Aim of the task: Where a line in the listing below contains the word "AddrPort", copy that line.

--- Provided data ---

(* ===== verification/ServerMetrics.v ===== *)
(** * Peers and their statistics (internal/udpfsd/server.go: peer, metrics.go)

    What the server keeps for a peer, and the text that printPeerStats prints for
    it.  The order in which Go walks a map is not specified: the order of each loop
    is a parameter.  A point in time is printed in the local time zone, which is not
    known here: it stays a point in time in the text. *)
From stdpp Require Import gmap.
From S2P Require Import Prelude GoFloat GoPath GoText GoTime RdmaSession UdpfsProtocol UdpfsConnection.

(** An IPv4 address and port. *)
Definition AddrPort : Type := Z * Z.

(** [AddrPort.String] *)
Definition AddrPort_String (a : AddrPort) : path :=
  let octet n := natural (Z.shiftr (fst a) n mod 256) in
  octet 24 ++ [dot] ++ octet 16 ++ [dot] ++ octet 8 ++ [dot] ++ octet 0 ++ [colon] ++ natural (snd a).

(** Times are in nanoseconds. *)
Record peer := mkPeer { p_conn : Connection; lastSeen : Z }.

(** A piece of output: text, or a time in the format of [time.DateTime]. *)
Inductive chunk :=
| Text (t : path)
| DateTime (t : Z).

Definition nl : path := [Byte.x0a].

(** ** Quantities *)

Definition kb : float64 := float64_of 1024.
Definition mb : float64 := float64_of (1024 * 1024).
Definition gb : float64 := float64_of (1024 * 1024 * 1024).

Definition formatBytes (bytes : Z) : path :=
  if bytes <? 1024 then Itoa bytes ++ str " B"
  else if bytes <? 1024 * 1024 then fmt_fixed 1 (float64_div (float64_of bytes) kb) ++ str " KB"
  else if bytes <? 1024 * 1024 * 1024 then fmt_fixed 2 (float64_div (float64_of bytes) mb) ++ str " MB"
  else fmt_fixed 3 (float64_div (float64_of bytes) gb) ++ str " GB".

Definition formatRate (rate : float64) : path :=
  if SFltb rate kb then fmt_fixed 0 rate ++ str " B/s"
  else if SFltb rate mb then fmt_fixed 1 (float64_div rate kb) ++ str " KB/s"
  else fmt_fixed 2 (float64_div rate mb) ++ str " MB/s".

(** ** A peer *)

(** A loop over a map, in the order of [order]. *)
Definition range_map (order : list Z) (m : gmap Z Z) : list (Z * Z) :=
  omap (λ k, pair k <$> m !! k) order.

(** The orders of the loop over the commands and of the two over the errors. *)
Record stat_orders := mkOrders {
  so_commands : list Z;
  so_errors : list Z;
  so_lines : list Z
}.

Definition count_line (kv : Z * Z) : path := MsgType_String (fst kv) ++ str ": " ++ Itoa (snd kv).

Definition command_lines (order : list Z) (m : gmap Z Z) : list path :=
  map count_line (filter (λ kv, 0 < snd kv) (range_map order m)).

Definition error_total (order : list Z) (m : gmap Z Z) : Z :=
  foldl (λ n kv, i64 (n + snd kv)) 0 (range_map order m).

Definition error_lines (order : list Z) (m : gmap Z Z) : list chunk :=
  map (λ kv, Text ([Byte.x09] ++ count_line kv ++ nl)) (filter (λ kv, 0 < snd kv) (range_map order m)).

Definition stats_header (addr : path) (p : peer) (cmdLines : list path) : list chunk :=
  [Text (nl ++ str "=== Peer: " ++ addr ++ str " ===" ++ nl ++ str "Last seen: "); DateTime (lastSeen p); Text nl;
   Text (str "Commands: " ++ Join cmdLines (str ", ") ++ nl)].

Definition stats_footer (udpfsMetrics : ConnectionStats) (udprdmaMetrics : SessionStats) : list chunk :=
  [Text (nl ++
     str "Read:  " ++ formatBytes (BytesTx udpfsMetrics) ++ str " @ " ++ formatRate (AvgTxThroughput udpfsMetrics) ++ nl ++
     str "Write: " ++ formatBytes (BytesRx udpfsMetrics) ++ str " @ " ++ formatRate (AvgRxThroughput udpfsMetrics) ++ nl ++
     str "Total UDPRDMA packets: RX: " ++ Itoa (TotalPacketsRx udprdmaMetrics) ++
     str ", TX: " ++ Itoa (TotalPacketsTx udprdmaMetrics) ++ nl ++
     str "Peer resets: " ++ Itoa (PeerResetCount udprdmaMetrics) ++
     str ", Peer NACKs: " ++ Itoa (PeerNACKCount udprdmaMetrics) ++ nl ++
     str "Retransmits: " ++ Itoa (Retransmits udprdmaMetrics) ++
     str ", NACKs: " ++ Itoa (NACKCount udprdmaMetrics) ++
     str ", Out-of-order packets: " ++ Itoa (UnexpectedSeqNrCount udprdmaMetrics) ++ nl)].

Definition printPeerStats (o : stat_orders) (addr : path) (p : peer) : outcome (list chunk) :=
  udpfsMetrics ← Connection_GetMetrics (p_conn p);
  let udprdmaMetrics := GetMetrics (sess (p_conn p)) in
  let cmdLines := sort_Strings (command_lines (so_commands o) (CommandCounts udpfsMetrics)) in
  let errCount := error_total (so_errors o) (ErrorCounts udpfsMetrics) in
  Ok (stats_header addr p cmdLines ++
      (if 0 <? errCount then
         Text (str "Errors: " ++ Itoa errCount ++ str " total" ++ nl) ::
         error_lines (so_lines o) (ErrorCounts udpfsMetrics)
       else []) ++
      stats_footer udpfsMetrics udprdmaMetrics).

(** ** What does not depend on the order of the loops *)

Lemma range_map_Permutation order order' m : order ≡ₚ order' → range_map order m ≡ₚ range_map order' m.
Proof. intros Hp. unfold range_map. by rewrite Hp. Qed.

Lemma command_lines_sorted order order' m :
  order ≡ₚ order' → sort_Strings (command_lines order m) = sort_Strings (command_lines order' m).
Proof.
  intros Hp. apply sort_Strings_Permutation. unfold command_lines.
  by rewrite (range_map_Permutation order order').
Qed.

Lemma i64_add_l a b : i64 (i64 a + b) = i64 (a + b).
Proof.
  unfold i64. f_equal.
  replace ((a + 2 ^ 63) mod 2 ^ 64 - 2 ^ 63 + b + 2 ^ 63) with ((a + 2 ^ 63) mod 2 ^ 64 + b) by lia.
  rewrite Zplus_mod_idemp_l. f_equal. lia.
Qed.

Definition sum_counts (l : list (Z * Z)) : Z := foldr (λ kv n, snd kv + n) 0 l.

Lemma error_total_sum order m : error_total order m = i64 (sum_counts (range_map order m)).
Proof.
  unfold error_total. assert (∀ l n, foldl (λ n kv, i64 (n + snd kv)) (i64 n) l = i64 (n + sum_counts l)) as Hl.
  { induction l as [|[k v] l IH]; intros n; cbn [foldl sum_counts foldr snd]; [f_equal; lia|].
    rewrite i64_add_l, IH. f_equal. unfold sum_counts. lia. }
  change 0 with (i64 0) at 1. by rewrite Hl.
Qed.

Lemma sum_counts_Permutation l l' : l ≡ₚ l' → sum_counts l = sum_counts l'.
Proof. induction 1; cbn [sum_counts foldr]; unfold sum_counts in *; lia. Qed.

Lemma error_total_order order order' m : order ≡ₚ order' → error_total order m = error_total order' m.
Proof.
  intros Hp. rewrite !error_total_sum. f_equal. by apply sum_counts_Permutation, range_map_Permutation.
Qed.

---

Task response:
Definition AddrPort : Type := Z * Z.
(** [AddrPort.String] *)
Definition AddrPort_String (a : AddrPort) : path :=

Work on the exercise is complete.